═════ INPUT DATA
(** X1.  A run that returns stopped at the first step that met the
    convergence test of its method: every recorded step before the last
    one failed it.  For the six methods in both front ends. *)
Theorem stops_at_first_converged_step (v : frontend) (m : method)
    (tol : float) (maxit : Z) (out : list line) (res : RunResult) :
  run v m tol maxit = (out, Ok res) ->
  forall init r,
    (trace res = init ++ [r])%list -> Forall (not_converged m tol) init.
Proof.
  intro Hrun. rewrite run_is_scheme in Hrun.
  pose proof (scheme_of_ok v m tol maxit) as Hok.
  set (sc := scheme_of v m tol maxit) in *.
  destruct (@run_scheme_inv _ sc maxit
              (fun out s => Forall (not_converged m tol) (steps sc out s))
              (fun out x => forall init r,
                   (trace (finish sc out x) = init ++ [r])%list ->
                   Forall (not_converged m tol) init)) with (4 := Hrun)
    as (x & -> & HQ).
  - intros o s0 Hp. rewrite (prologue_ok Hok Hp). constructor.
  - intros k s o o' fl Hi Hb.
    destruct (body_ok Hok _ _ _ Hb) as (r & _ & Hfl).
    destruct fl as [s'|x].
    + destruct Hfl as (-> & _ & Hc). apply Forall_app. split; [exact Hi|].
      constructor; [exact Hc|constructor].
    + destruct Hfl as (Ht & _). intros init r' Hinit.
      rewrite Ht in Hinit. apply app_inj_tail in Hinit.
      destruct Hinit as [<- _]. exact Hi.
  - intros s o o' x Hi He. destruct (epilogue_ok Hok _ _ He) as (Ht & _).
    intros init r' Hinit. rewrite Ht in Hinit. rewrite Hinit in Hi.
    apply Forall_app in Hi. apply Hi.
  - exact HQ.
Qed.

Lemma stops_at_first_converged_step_witness :
  exists out res,
    run CommandLine (Bisection f_square_minus_two 1 2) 0.25 5 = (out, Ok res) /\
    exists init r,
      (trace res = init ++ [r])%list /\
      List.length init = 2%nat /\
      Forall (not_converged (Bisection f_square_minus_two 1 2) 0.25) init.
Proof.
  eexists. eexists. split; [vm_compute; reflexivity|].
  exists [mkRecord 1 1.5 0.25 0.5 (Interval 1 2);
          mkRecord 2 1.25 (-0.4375) 0.25 (Interval 1 1.5)],
    (mkRecord 3 1.375 (-0.109375) 0.125 (Interval 1.25 1.5)).
  split; [reflexivity|]. split; [reflexivity|].
  eapply (@stops_at_first_converged_step CommandLine
            (Bisection f_square_minus_two 1 2) 0.25 5 _ _)
    with (r := mkRecord 3 1.375 (-0.109375) 0.125 (Interval 1.25 1.5));
    [vm_compute; reflexivity | reflexivity].
Defined.


(** A loop that returns from one of its passes returns the same when it is
    allowed more passes. *)
Lemma early_return_stable {S R} (body : Z -> S -> M (flow S R)) (n : nat) :
  forall n' k s out out' x,
    (n <= n')%nat ->
    for_loop n k body s out = (out', Ok (Return x)) ->
    for_loop n' k body s out = (out', Ok (Return x)).
Proof.
  induction n as [|n IH]; intros n' k s out out' x Hle Hrun.
  - simpl in Hrun. discriminate.
  - destruct n' as [|n']; [lia|].
    simpl in *. unfold bind in *.
    destruct (body k s out) as [out1 [[s1|r1]|e]]; try discriminate.
    + apply IH; [lia|exact Hrun].
    + exact Hrun.
Qed.

(** A run whose last step met the convergence test returned from inside
    the loop. *)
Lemma converged_run_returned_in_loop {Res} (sc : scheme Res)
    (conv : IterationRecord -> bool) (maxit : Z) (out : list line)
    (res : RunResult) (init : list IterationRecord) (r : IterationRecord) :
  scheme_ok sc conv maxit ->
  run_scheme sc maxit = (out, Ok res) ->
  (trace res = init ++ [r])%list -> conv r = true ->
  exists out0 s0 x,
    prologue sc [] = (out0, Ok s0) /\
    for_loop (Z.to_nat (maxit + 1 - 1)) 1 (body sc) s0 out0 =
      (out, Ok (Return x)) /\
    res = finish sc out x.
Proof.
  intros Hok Hrun Ht Hc. unfold run_scheme, bind, for_range in Hrun.
  destruct (prologue sc []) as [out0 [s0|e0]] eqn:Hpro; [|discriminate].
  destruct (for_loop (Z.to_nat (maxit + 1 - 1)) 1 (body sc) s0 out0)
    as [out1 [fl|e1]] eqn:Hloop; [|discriminate].
  assert (Hinit : steps_inv sc conv 1 out0 s0).
  { split; [lia|]. split; [|left; reflexivity].
    rewrite (prologue_ok Hok Hpro). reflexivity. }
  pose proof (@for_loop_inv _ _ (body sc) (steps_inv sc conv)
                (steps_post sc conv) (@steps_pass _ sc conv maxit Hok)
                _ _ _ _ _ _ Hinit Hloop) as Hend.
  destruct fl as [s1|x].
  - exfalso.
    destruct (epilogue sc s1 out1) as [out2 [x|e2]] eqn:Hepi; [|discriminate].
    inversion Hrun; subst out res; clear Hrun.
    destruct (epilogue_ok Hok _ _ Hepi) as (Hts & _).
    destruct Hend as (_ & Hidx & [Hk|(init' & r' & Hs & _ & Hc')]).
    + rewrite Hk in Hidx. simpl in Hidx. apply map_eq_nil in Hidx.
      rewrite Hts, Hidx in Ht. destruct init; discriminate.
    + rewrite Hts, Hs in Ht. apply app_inj_tail in Ht.
      destruct Ht as [_ <-]. congruence.
  - unfold ret in Hrun. inversion Hrun; subst.
    exists out0, s0, x. auto.
Qed.

(** X2.  An answer that met the convergence test does not depend on the
    iteration budget: a run whose last step converged returns the same
    values, steps and output with any larger [maxit]. *)
Theorem converged_answer_is_stable (v : frontend) (m : method) (tol : float)
    (maxit maxit' : Z) (out : list line) (res : RunResult)
    (init : list IterationRecord) (r : IterationRecord) :
  run v m tol maxit = (out, Ok res) ->
  (trace res = init ++ [r])%list -> converged m tol r = true ->
  (maxit <= maxit')%Z ->
  run v m tol maxit' = (out, Ok res).
Proof.
  intros Hrun Ht Hc Hle. rewrite run_is_scheme in *.
  destruct (@converged_run_returned_in_loop _ _ _ _ _ _ _ _
              (scheme_of_ok v m tol maxit) Hrun Ht Hc)
    as (out0 & s0 & x & Hpro & Hloop & ->).
  apply early_return_stable with (n' := Z.to_nat (maxit' + 1 - 1)) in Hloop;
    [|lia].
  unfold run_scheme, bind, for_range.
  destruct v, m;
    cbn [scheme_of cli_scheme web_scheme prologue body finish St] in *;
    rewrite Hpro, Hloop; reflexivity.
Qed.

Lemma converged_answer_is_stable_witness :
  exists out res init r,
    run CommandLine (Bisection f_square_minus_two 1 2) 0.25 3 = (out, Ok res) /\
    (trace res = init ++ [r])%list /\
    converged (Bisection f_square_minus_two 1 2) 0.25 r = true /\
    (3 <= 50)%Z /\
    run CommandLine (Bisection f_square_minus_two 1 2) 0.25 50 = (out, Ok res).
Proof.
  eexists. eexists.
  exists [mkRecord 1 1.5 0.25 0.5 (Interval 1 2);
          mkRecord 2 1.25 (-0.4375) 0.25 (Interval 1 1.5)],
    (mkRecord 3 1.375 (-0.109375) 0.125 (Interval 1.25 1.5)).
  split; [vm_compute; reflexivity|].
  split; [reflexivity|]. split; [reflexivity|]. split; [lia|].
  eapply (@converged_answer_is_stable CommandLine
            (Bisection f_square_minus_two 1 2) 0.25 3 50 _ _
            [mkRecord 1 1.5 0.25 0.5 (Interval 1 2);
             mkRecord 2 1.25 (-0.4375) 0.25 (Interval 1 1.5)]
            (mkRecord 3 1.375 (-0.109375) 0.125 (Interval 1.25 1.5)));
    [vm_compute; reflexivity | reflexivity | reflexivity | lia].
Defined.


(** ** Recorded values *)

Ltac value_ok :=
  unfold step_value_recorded, answer_value_recorded, value_recorded; simpl;
  first [ left; assumption
        | left; reflexivity
        | right; repeat split; eauto ].

Lemma values_pass (v : frontend) (m : method) (tol : float) (maxit : Z) :
  forall k s out out' fl,
    values_inv v m tol maxit out s ->
    body (scheme_of v m tol maxit) k s out = (out', Ok fl) ->
    match fl with
    | Next s' => values_inv v m tol maxit out' s'
    | Return x => values_post v m tol maxit out' x
    end.
Proof.
  unfold values_inv, values_post.
  destruct v, m; simpl; intros k s out out' fl [HF _] H; split_state;
    simpl in *; run_in H; simpl; rewrite ?rows_app; simpl;
    (split;
     [ apply Forall_app; split; [exact HF|];
       constructor; [value_ok|constructor]
     | try (intros o o' x Hx; split_state; run_in Hx; simpl);
       try value_ok ]).
Qed.

(** X3.  In a run that returns, every recorded step holds the value of the
    evaluator at its estimate, and the returned value is the value of the
    evaluator at the returned root ([g] for the fixed-point iteration, [f]
    for the others).  The one exception is the fixed-point iteration of
    [ZOF_CLI.py], which holds NaN where [g] raises. *)
Theorem recorded_values_are_evaluations (v : frontend) (m : method)
    (tol : float) (maxit : Z) (out : list line) (res : RunResult) :
  run v m tol maxit = (out, Ok res) ->
  Forall (step_value_recorded v m) (trace res) /\
  answer_value_recorded v m res.
Proof.
  intro Hrun. rewrite run_is_scheme in Hrun.
  destruct (@run_scheme_inv _ (scheme_of v m tol maxit) maxit
              (values_inv v m tol maxit) (values_post v m tol maxit))
    with (4 := Hrun) as (x & -> & HQ).
  - unfold values_inv.
    destruct v, m; simpl; intros o s0 H; run_in H; simpl;
      (split; [constructor|]);
      intros o1 o2 x Hx; split_state; run_in Hx; value_ok.
  - apply values_pass.
  - unfold values_inv, values_post. intros s o o' x [HF Hans] Hx.
    split; [|exact (Hans _ _ _ Hx)].
    destruct (epilogue_ok (scheme_of_ok v m tol maxit) _ _ Hx) as (-> & _).
    destruct v, m; simpl in *; split_state; run_in Hx; exact HF.
  - exact HQ.
Qed.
══════════
**WHAT YOU SHOULD DO**
Reproduce verbatim the lines above, from the line with "Forall (step_value_recorded v" through the line with "- unfold values_inv, values_post.".

**TASK RESPONSE**
  Forall (step_value_recorded v m) (trace res) /\
  answer_value_recorded v m res.
Proof.
  intro Hrun. rewrite run_is_scheme in Hrun.
  destruct (@run_scheme_inv _ (scheme_of v m tol maxit) maxit
              (values_inv v m tol maxit) (values_post v m tol maxit))
    with (4 := Hrun) as (x & -> & HQ).
  - unfold values_inv.
    destruct v, m; simpl; intros o s0 H; run_in H; simpl;
      (split; [constructor|]);
      intros o1 o2 x Hx; split_state; run_in Hx; value_ok.
  - apply values_pass.
  - unfold values_inv, values_post. intros s o o' x [HF Hans] Hx.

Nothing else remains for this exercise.